Source data
· · · · ·
(* ===== verification/Netip.v ===== *)
(** The part of Go's [net] and [net/netip] packages the program calls, for IPv4; the parser and
    the printer of IPv6 addresses are the parameter [GoNetip]. *)
From S2P Require Import Prelude GoStrings Paths.

(** A Go [[4]byte]. *)
Definition ip4 : Type := byte * byte * byte * byte.
Definition zeroIP : ip4 := (byte_of 0, byte_of 0, byte_of 0, byte_of 0).
Definition firstByte (ip : ip4) : Z := let '(a, _, _, _) := ip in byteZ a.
(** binary.BigEndian.Uint32 *)
Definition ipKey (ip : ip4) : Z := let '(a, b, c, d) := ip in be32 a b c d.

Lemma ipKey_inj ip ip' : ipKey ip = ipKey ip' -> ip = ip'.
Proof.
  destruct ip as [[[a b] c] d], ip' as [[[a' b'] c'] d']. cbn. intros H.
  apply (f_equal put32) in H. rewrite !put32_be32 in H. congruence.
Qed.

(** * Addresses *)

(** netip.Addr after [Unmap]: four bytes, or an IPv6 address by its text. *)
Inductive Addr := Addr4 (ip : ip4) | Addr6 (text : string).

(** netip.ParseAddr followed by [Unmap], on a text of an IPv6 address. *)
Class GoNetip := { parse_ipv6 : string -> option Addr }.

(** An instance for concrete evaluation. *)
Definition no_ipv6 : GoNetip := {| parse_ipv6 _ := None |}.

Definition dot : byte := "."%char.

(** One decimal field of at most 255, without leading zeros. *)
Definition parse_octet (l : bytes) : option byte :=
  match l with
  | [] => None
  | c :: rest =>
      if (byteZ c =? 48) && negb (bool_decide (rest = [])) then None else
      match digits_value 0 l with
      | Some v => if v <=? 255 then Some (byte_of v) else None
      | None => None
      end
  end.

Definition parse_ipv4 (s : bytes) : option Addr :=
  match map parse_octet (split_byte dot [] s) with
  | [Some a; Some b; Some c; Some d] => Some (Addr4 (a, b, c, d))
  | _ => None
  end.

(** The first of the characters that tell the families apart. *)
Fixpoint addr_family (l : bytes) : option byte :=
  match l with
  | [] => None
  | c :: l => if Ascii.eqb c dot || Ascii.eqb c ":"%char || Ascii.eqb c "%"%char then Some c
              else addr_family l
  end.

Definition ParseAddr `{GoNetip} (s : string) : option Addr :=
  match addr_family (blist s) with
  | Some "."%char => parse_ipv4 (blist s)
  | Some ":"%char => parse_ipv6 s
  | _ => None
  end.

(** The dotted quad. *)
Definition ip4String (ip : ip4) : string :=
  let '(a, b, c, d) := ip in
  Join (map (fun o => Itoa (byteZ o)) [a; b; c; d]) ".".
Definition addrString (a : Addr) : string :=
  match a with Addr4 ip => ip4String ip | Addr6 text => text end.

(** * net.SplitHostPort *)

(** The host and the port, cut at the last colon. *)
Definition cut_last (b : byte) (l : bytes) : option (bytes * bytes) :=
  match cut_byte b (rev l) with
  | Some (after, before) => Some (rev before, rev after)
  | None => None
  end.

Definition has_byte (b : byte) (l : bytes) : bool := existsb (Ascii.eqb b) l.

(** [None] is each of its errors: no port, too many colons, or misplaced brackets. *)
Definition SplitHostPort (s : string) : option (string * string) :=
  match cut_last ":"%char (blist s) with
  | None => None
  | Some (before, port) =>
      match before with
      | "["%char :: inside =>
          match cut_byte "]"%char inside with
          | Some (host, []) =>
              if has_byte "["%char host || has_byte "["%char port || has_byte "]"%char port then None
              else Some (btext host, btext port)
          | _ => None
          end
      | _ => if has_byte ":"%char before || has_byte "["%char (blist s) || has_byte "]"%char (blist s)
             then None else Some (btext before, btext port)
      end
  end.

Example SplitHostPort_examples :
  SplitHostPort "10.0.0.1:443" = Some ("10.0.0.1", "443")%string /\
  SplitHostPort "[::1]:80" = Some ("::1", "80")%string /\
  SplitHostPort "::1" = None /\ SplitHostPort "10.0.0.1" = None /\ SplitHostPort "[::1]" = None /\
  SplitHostPort ":8080" = Some ("", "8080")%string.
Proof. vm_compute. done. Qed.

(** * Facts *)

Lemma octet_roundtrip o : parse_octet (blist (Itoa (byteZ o))) = Some o.
Proof. destruct o as [[] [] [] [] [] [] [] []]; vm_compute; reflexivity. Qed.

(** A digit. *)
Definition is_digit (c : byte) : Prop := 48 <= byteZ c <= 57.

Lemma octet_digits o : Forall is_digit (blist (Itoa (byteZ o))).
Proof.
  apply (Forall_impl (fun c => (48 <=? byteZ c) && (byteZ c <=? 57) = true)).
  2: { intros c Hc. unfold is_digit. lia. }
  apply List.Forall_forall. intros c Hc.
  assert (forallb (fun c => (48 <=? byteZ c) && (byteZ c <=? 57)) (blist (Itoa (byteZ o))) = true) as Ha.
  { clear. destruct o as [[] [] [] [] [] [] [] []]; vm_compute; reflexivity. }
  by apply (proj1 (forallb_forall _ _) Ha).
Qed.

Lemma digits_no_dot l : Forall is_digit l -> Forall (fun c => c <> dot) l.
Proof.
  intros Hl. eapply Forall_impl; [exact Hl|]. unfold is_digit. intros c Hc ->. change (byteZ dot) with 46 in Hc. lia.
Qed.

Lemma addr_family_digits l rest : Forall is_digit l -> addr_family (l ++ dot :: rest) = Some dot.
Proof.
  induction 1 as [|c l Hc _ IH]; cbn; [done|]. unfold is_digit in Hc.
  destruct (Ascii.eqb_spec c dot) as [->|]; [change (byteZ dot) with 46 in Hc; lia|].
  destruct (Ascii.eqb_spec c ":"%char) as [->|]; [change (byteZ ":") with 58 in Hc; lia|].
  destruct (Ascii.eqb_spec c "%"%char) as [->|]; [change (byteZ "%") with 37 in Hc; lia|]. done.
Qed.

Lemma blist_ip4String a b c d :
  blist (ip4String (a, b, c, d))
  = blist (Itoa (byteZ a)) ++ dot :: blist (Itoa (byteZ b)) ++ dot :: blist (Itoa (byteZ c))
    ++ dot :: blist (Itoa (byteZ d)).
Proof. unfold ip4String. cbn [map Join]. by rewrite !blist_app. Qed.

Lemma ParseAddr_ip4String `{GoNetip} ip : ParseAddr (ip4String ip) = Some (Addr4 ip).
Proof.
  destruct ip as [[[a b] c] d]. unfold ParseAddr. rewrite blist_ip4String.
  rewrite addr_family_digits by apply octet_digits. unfold dot at 1. unfold parse_ipv4.
  pose proof (fun o => digits_no_dot _ (octet_digits o)) as Hnd.
  rewrite !split_byte_app_sep. rewrite !split_byte_none by apply Hnd.
  cbn [map rev app]. by rewrite !octet_roundtrip.
Qed.

(** Text of plain bytes, none of them white space, is left as it is. *)
Definition visible (c : byte) : Prop := 33 <= byteZ c <= 126.

Lemma drop_space_visible s2 s3 l :
  (forall a b, visible a -> visible b -> s2 a b = false) ->
  (forall a b c, visible a -> visible b -> visible c -> s3 a b c = false) ->
  Forall visible l -> drop_space s2 s3 l = l.
Proof.
  intros H2 H3 Hl. destruct Hl as [|a l Ha Hl]; [done|]. cbn.
  replace (is_space1 a) with false by (unfold is_space1, visible in *; lia).
  destruct Hl as [|b l Hb Hl]; [done|]. rewrite H2 by done.
  destruct Hl as [|c l Hc Hl]; [done|]. by rewrite H3.
Qed.

Lemma TrimSpace_visible s : Forall visible (blist s) -> TrimSpace s = s.
Proof.
  assert (forall a b, visible a -> is_space2 a b = false) as H2
    by (intros a b Ha; unfold is_space2, visible in *; lia).
  assert (forall a b c, visible a -> is_space3 a b c = false) as H3
    by (intros a b c Ha; unfold is_space3, visible in *; lia).
  intros Hs. unfold TrimSpace, trim_right_space, trim_left_space.
  rewrite (drop_space_visible _ _ (blist s)) by auto.
  rewrite drop_space_visible; [by rewrite rev_involutive, btext_blist|auto|auto|].
  by apply Forall_rev_iff.
Qed.

Lemma ip4String_visible ip : Forall visible (blist (ip4String ip)).
Proof.
  destruct ip as [[[a b] c] d]. rewrite blist_ip4String.
  assert (forall o, Forall visible (blist (Itoa (byteZ o)))) as Ho.
  { intros o. eapply Forall_impl; [apply octet_digits|]. intros x. unfold is_digit, visible. lia. }
  assert (visible dot) as Hd by (split; vm_compute; discriminate).
  repeat (apply Forall_app; split; [apply Ho|apply List.Forall_cons; [done|]]). apply Ho.
Qed.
· · · · ·
- Work to be completed
Scan the data above and copy every line with "match" in it.

- Solution
  match l with
      match digits_value 0 l with
  match map parse_octet (split_byte dot [] s) with
  match l with
  match addr_family (blist s) with
  match a with Addr4 ip => ip4String ip | Addr6 text => text end.
  match cut_byte b (rev l) with
  match cut_last ":"%char (blist s) with
      match before with
          match cut_byte "]"%char inside with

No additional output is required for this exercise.